Surgical Steps for Limberg Flap Reconstruction in Pilonidal Sinus
The Limberg flap procedure involves rhomboid excision of the pilonidal sinus followed by transposition of a fasciocutaneous flap from the gluteal region to obliterate the midline cleft and achieve primary closure. This technique has demonstrated excellent outcomes with recurrence rates of 2-4.8% and low complication rates in multiple studies 1, 2, 3, 4, 5.
Preoperative Preparation
- Anesthesia: The procedure can be performed under either general or regional (spinal) anesthesia 2, 5.
- Prophylactic antibiotics: Administer prophylactic antibiotics preoperatively 1.

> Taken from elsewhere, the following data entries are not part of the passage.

(** * VTU EduMate: the retrieval-augmented generation pipeline

    A shallow embedding of the RAG core of the repository
    (embeddings, index store, retriever, prompt builder, generation client,
    ingestion chunker and the [/api/rag/ask] route) together with the
    properties its specification states about it (Part II) and further
    properties of the code around them (Part III).

    Conventions of the embedding.
    - A JavaScript [number] is an IEEE-754 binary64 value.  The numeric code is
      written once over the interface [JsNumber] and read at [float64]
      (Rocq's primitive binary64 floats, the arithmetic the code runs in);
      the instance [exact] (the real numbers) serves comparisons with exact
      arithmetic only.  Bounds on binary64 results are stated on the real
      numbers they denote ([toReal]), with the rounding of each operation
      derived from its IEEE 754 specification.
    - A [Promise] that rejects, or a function that throws, returns [Err] with
      the thrown [Error]; one that resolves or returns gives [Ok].
    - Strings are sequences of code units below 256.
    - Calls that leave the repository (the file system, [JSON.parse], the
      embedding and generation services, the clock) are fields of an
      environment record or an oracle, never fixed by the model.
    - Console logging is not modelled: it changes no control flow. *)

From Stdlib Require Import String Ascii Bool Arith ZArith Lia List.
From Stdlib Require Import Reals Lra Psatz.
From Stdlib Require Import Sorted Permutation.
From Stdlib Require Floats Uint63 DecimalString.
Import ListNotations.

Set Implicit Arguments.

(* ================================================================== *)
(** * Part I: the program *)
(* ================================================================== *)

(** ** Results of fallible computations *)

(** A thrown value: an [Error] object, by its [name] and [message]. *)
Record JsError : Type := {
  error_name : string;
  error_message : string
}.

(** [new Error(message)] *)
Definition Error (message : string) : JsError :=
  {| error_name := "Error"; error_message := message |}.

(** [String(error)], as a template literal renders a caught error
    ([Error.prototype.toString]). *)
Definition errorToString (e : JsError) : string :=
  if String.eqb (error_name e) "" then error_message e
  else if String.eqb (error_message e) "" then error_name e
  else (error_name e ++ ": " ++ error_message e)%string.

Inductive Result (A : Type) : Type :=
| Ok (value : A)
| Err (error : JsError).

Arguments Ok {A} value.
Arguments Err {A} error.

Definition bind {A B : Type} (c : Result A) (k : A -> Result B) : Result B :=
  match c with
  | Ok a => k a
  | Err e => Err e
  end.

Notation "x <- c ;; k" := (bind c (fun x => k))
  (at level 61, c at next level, right associativity).

Fixpoint mapM {A B : Type} (f : A -> Result B) (l : list A) : Result (list B) :=
  match l with
  | [] => Ok []
  | x :: l' => y <- f x ;; ys <- mapM f l' ;; Ok (y :: ys)
  end.

(** ** JavaScript numbers *)

Class JsNumber (num : Type) : Type := {
  nzero : num;
  nadd : num -> num -> num;
  nsub : num -> num -> num;
  nmul : num -> num -> num;
  ndiv : num -> num -> num;
  nsqrt : num -> num;                (* Math.sqrt *)
  ngtb : num -> num -> bool;         (* a > b *)
  ngeb : num -> num -> bool;         (* a >= b *)
  of_length : nat -> num             (* the length of an array, as a number *)
}.

(** The arithmetic of the JavaScript engine: binary64, round to nearest even.
    An array length is below 2^32, so its conversion is exact. *)
#[export] Instance float64 : JsNumber PrimFloat.float := {
  nzero := PrimFloat.zero;
  nadd := PrimFloat.add;
  nsub := PrimFloat.sub;
  nmul := PrimFloat.mul;
  ndiv := PrimFloat.div;
  nsqrt := PrimFloat.sqrt;
  ngtb := fun a b => PrimFloat.ltb b a;
  ngeb := fun a b => PrimFloat.leb b a;
  of_length := fun n => PrimFloat.of_uint63 (Uint63.of_Z (Z.of_nat n))
}.

(** Exact arithmetic over the reals. *)
#[export] Instance exact : JsNumber R := {
  nzero := 0%R;
  nadd := Rplus;
  nsub := Rminus;
  nmul := Rmult;
  ndiv := Rdiv;
  nsqrt := sqrt;
  ngtb := fun a b => if Rlt_dec b a then true else false;
  ngeb := fun a b => if Rle_dec b a then true else false;
  of_length := INR
}.

(** ** lib/rag/embeddings.ts *)

Module Embeddings.
Section WithNumbers.
Context {num : Type} `{JsNumber num}.

(** The accumulators of the loop of [cosineSimilarity]:
    [dotProduct], [normA], [normB]. *)
Record Accumulators : Type := {
  dotProduct : num;
  normA : num;
  normB : num
}.

(** [for (let i = 0; i < a.length; i++) { ... }], run once the two lengths
    are known to agree. *)
Fixpoint accumulate (a b : list num) (acc : Accumulators) : Accumulators :=
  match a, b with
  | x :: a', y :: b' =>
      accumulate a' b'
        {| dotProduct := nadd (dotProduct acc) (nmul x y);
           normA := nadd (normA acc) (nmul x x);
           normB := nadd (normB acc) (nmul y y) |}
  | _, _ => acc
  end.

Definition cosineSimilarity (a b : list num) : Result num :=
  if negb (length a =? length b) then Err (Error "Vectors must have same length")
  else
    let acc := accumulate a b
                 {| dotProduct := nzero; normA := nzero; normB := nzero |} in
    let magnitude := nmul (nsqrt (normA acc)) (nsqrt (normB acc)) in
    Ok (if ngtb magnitude nzero then ndiv (dotProduct acc) magnitude else nzero).

(** The squared norm [sum of x*x], as the loop accumulates it. *)
Definition squaredNorm (a : list num) : num :=
  fold_left (fun s x => nadd s (nmul x x)) a nzero.

End WithNumbers.
End Embeddings.

(** ** lib/rag/indexer.ts *)

Module Indexer.
Section WithNumbers.
Context {num : Type}.

Record ChunkMetadata : Type := {
  source : string;
  page : option num;
  unit : option string;
  chunk_id : string;
  created_at : string
}.

Record DocumentChunk : Type := {
  doc_id : string;
  doc_text : string;
  doc_metadata : ChunkMetadata
}.

(** [IndexedChunk extends DocumentChunk] with its [embedding]. *)
Record IndexedChunk : Type := {
  id : string;
  text : string;
  metadata : ChunkMetadata;
  embedding : list num
}.

Record IndexMetadata : Type := {
  driver : string;
  index_created_at : string;
  updated_at : string;
  chunk_count : nat;
  embedding_model : string
}.

Record IndexData : Type := {
  chunks : list IndexedChunk;
  index_metadata : IndexMetadata
}.

(** What the index store reads from its surroundings:
    [process.env.RAG_INDEX_DRIVER || 'json'], the outcome of
    [fs.readFile(indexPath, 'utf-8')] ([Err] when the file is missing or
    unreadable) and [JSON.parse] read at the type [IndexData] ([Err] when the
    text does not parse to an object with a [chunks] array, in which case
    [JSON.parse] or the access [indexData.chunks.length] throws). *)
Record Store : Type := {
  RAG_INDEX_DRIVER : string;
  readIndexFile : Result string;
  JSON_parse : string -> Result IndexData
}.

(** [try { readFile; JSON.parse; return indexData } catch { return null }] *)
Definition loadJsonIndex (st : Store) : option IndexData :=
  match (data <- readIndexFile st ;; JSON_parse st data) with
  | Ok indexData => Some indexData
  | Err _ => None
  end.

Definition loadFaissIndex (st : Store) : option IndexData := loadJsonIndex st.

Definition loadChromaIndex (st : Store) : option IndexData := loadJsonIndex st.

(** The [switch] of [loadIndex]; its [default] branch throws inside the
    [try], so the [catch] turns it into [null]. *)
Definition loadIndex (st : Store) : option IndexData :=
  if String.eqb (RAG_INDEX_DRIVER st) "json" then loadJsonIndex st
  else if String.eqb (RAG_INDEX_DRIVER st) "faiss" then loadFaissIndex st
  else if String.eqb (RAG_INDEX_DRIVER st) "chroma" then loadChromaIndex st
  else None.

End WithNumbers.
Arguments ChunkMetadata num : clear implicits.
Arguments DocumentChunk num : clear implicits.
Arguments IndexedChunk num : clear implicits.
Arguments IndexData num : clear implicits.
Arguments Store num : clear implicits.
End Indexer.

(** ** Array.prototype.sort *)

(** [arr.sort(compare)]: a stable sort (ECMAScript 2019).  An element [x]
    moves behind [y] exactly when [compare(x, y) > 0]; a result that is zero,
    negative or NaN leaves [x] in front (the standard reads NaN as +0).  For
    a comparator that is a consistent ordering every stable sort returns
    this list, the engine's included.  For an inconsistent one (a NaN among
    keys that are numbers) the standard leaves the order to the
    implementation: this list is one admissible outcome and the engine's
    merge sort may return another, so that no property below that depends
    on the order is stated for such keys. *)
Section ArraySort.
Context {num : Type} `{JsNumber num} {A : Type}.
Variable compare : A -> A -> num.

Fixpoint insertSorted (x : A) (l : list A) : list A :=
  match l with
  | [] => [x]
  | y :: l' =>
      if ngtb (compare x y) nzero then y :: insertSorted x l' else x :: y :: l'
  end.

Definition Array_sort (l : list A) : list A := fold_right insertSorted [] l.

End ArraySort.

(** ** lib/rag/retriever.ts *)

Module Retriever.
Import Indexer Embeddings.
Section WithNumbers.
Context {num : Type} `{JsNumber num}.

Record RetrievalResult : Type := {
  result_id : string;
  score : num;
  result_metadata : ChunkMetadata num;
  result_text : string
}.

Record RetrievalMetadata : Type := {
  total_chunks : nat;
  search_time_ms : nat;
  top_k : nat;
  min_similarity : num;
  average_score : num
}.

Record RetrievalResponse : Type := {
  results : list RetrievalResult;
  confidence : bool;
  query : string;
  response_metadata : RetrievalMetadata
}.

- Patient positioning: Position the patient prone with the buttocks taped apart to expose the sacrococcygeal area.
Surgical Technique
Step 1: Marking and Planning
- Mark the rhomboid excision: Design a rhomboid shape around the pilonidal sinus with all margins at least 1-2 cm from the sinus openings 1, 2.
- Plan the Limberg flap: Mark the transposition flap from the gluteal region, ensuring the flap design will move tissue away from the midline 3.
- The rhomboid should have angles of 60° and 120° to allow proper flap transposition 2.
Step 2: Excision
- Perform en bloc excision: Excise all sinus tracts completely in a rhomboid fashion down to the presacral fascia 2, 3.
- Ensure adequate depth: The excision must include all epithelialized tracts and reach healthy tissue at all margins 1.
- Verify complete removal: Inspect the specimen to confirm all sinus tracts have been removed 2.
Step 3: Flap Preparation
- Create the Limberg flap: Prepare a fasciocutaneous transposition flap from the gluteal region lateral to the defect 3, 5.
- Include adequate tissue: The flap must include skin, subcutaneous tissue, and fascia to ensure viability 3.
- Maintain proper dimensions: The flap should be designed to fill the defect completely without tension 2.
Step 4: Flap Transposition
- Rotate the flap: Transpose the flap into the defect to obliterate the midline cleft 3.
- Ensure the flap moves tissue laterally: This is critical to flatten the natal cleft and prevent recurrence 3.
- Verify adequate blood supply: Check for good capillary refill in the flap before securing 1.
Step 5: Closure and Drainage
- Place suction drain: Insert a closed suction drain beneath the flap to prevent seroma formation 1, 2.
- Close in layers: Suture the deep fascia first, then subcutaneous tissue, and finally skin 2.
- Ensure all suture lines are off the midline: This prevents wound breakdown and recurrence 3.
- Achieve tension-free closure: The flap should lie flat without any pulling on the suture lines 2.
Postoperative Management
- Hospital stay: Average hospital stay is 3-4.5 days 2, 4, 5.
- Drain removal: Remove the suction drain when output is minimal, typically within 2-4 days 1.
- Return to activity: Patients typically return to full activity in 10-25 days (mean 12.8-18.8 days) 2, 4.
- Wound care: Keep the area clean and dry; avoid prolonged sitting in the early postoperative period 5.
Key Technical Points and Pitfalls
- Complete excision is mandatory: Incomplete removal of sinus tracts is a primary cause of recurrence 2, 3.
- Flattening the natal cleft is essential: The flap must effectively obliterate the midline depression to prevent hair accumulation and new sinus formation 3.
- Avoid tension on the flap: Excessive tension leads to wound dehiscence and flap necrosis 1, 4.
- Suction drainage reduces complications: Use of closed suction drainage decreases seroma formation (1.5-2% with drain vs higher without) 2, 4.
Expected Outcomes
- Recurrence rate: 2-4.8% in large series 2, 3, 4, 5.
- Wound complications: Minor wound infection occurs in 1.5-7% of cases 2, 3.
- Flap necrosis: Minimal flap necrosis occurs in only 3-4.1% of patients 2, 4.
- Seroma formation: Occurs in 1.5-2% of cases 2, 4.
- Primary healing: Achieved in over 99% of patients 3.
Advantages Over Other Techniques
- Suitable for complex and recurrent disease: The Limberg flap is particularly effective for extensive sinus tracts and cases where simpler operations have failed 1, 5.
- Low recurrence rate: Significantly lower than excision with healing by secondary intention 2, 3.
- Quick return to normal activity: Faster than open healing techniques 4, 5.
- Eliminates predisposing factors: By flattening the natal cleft and moving tissue off the midline 3.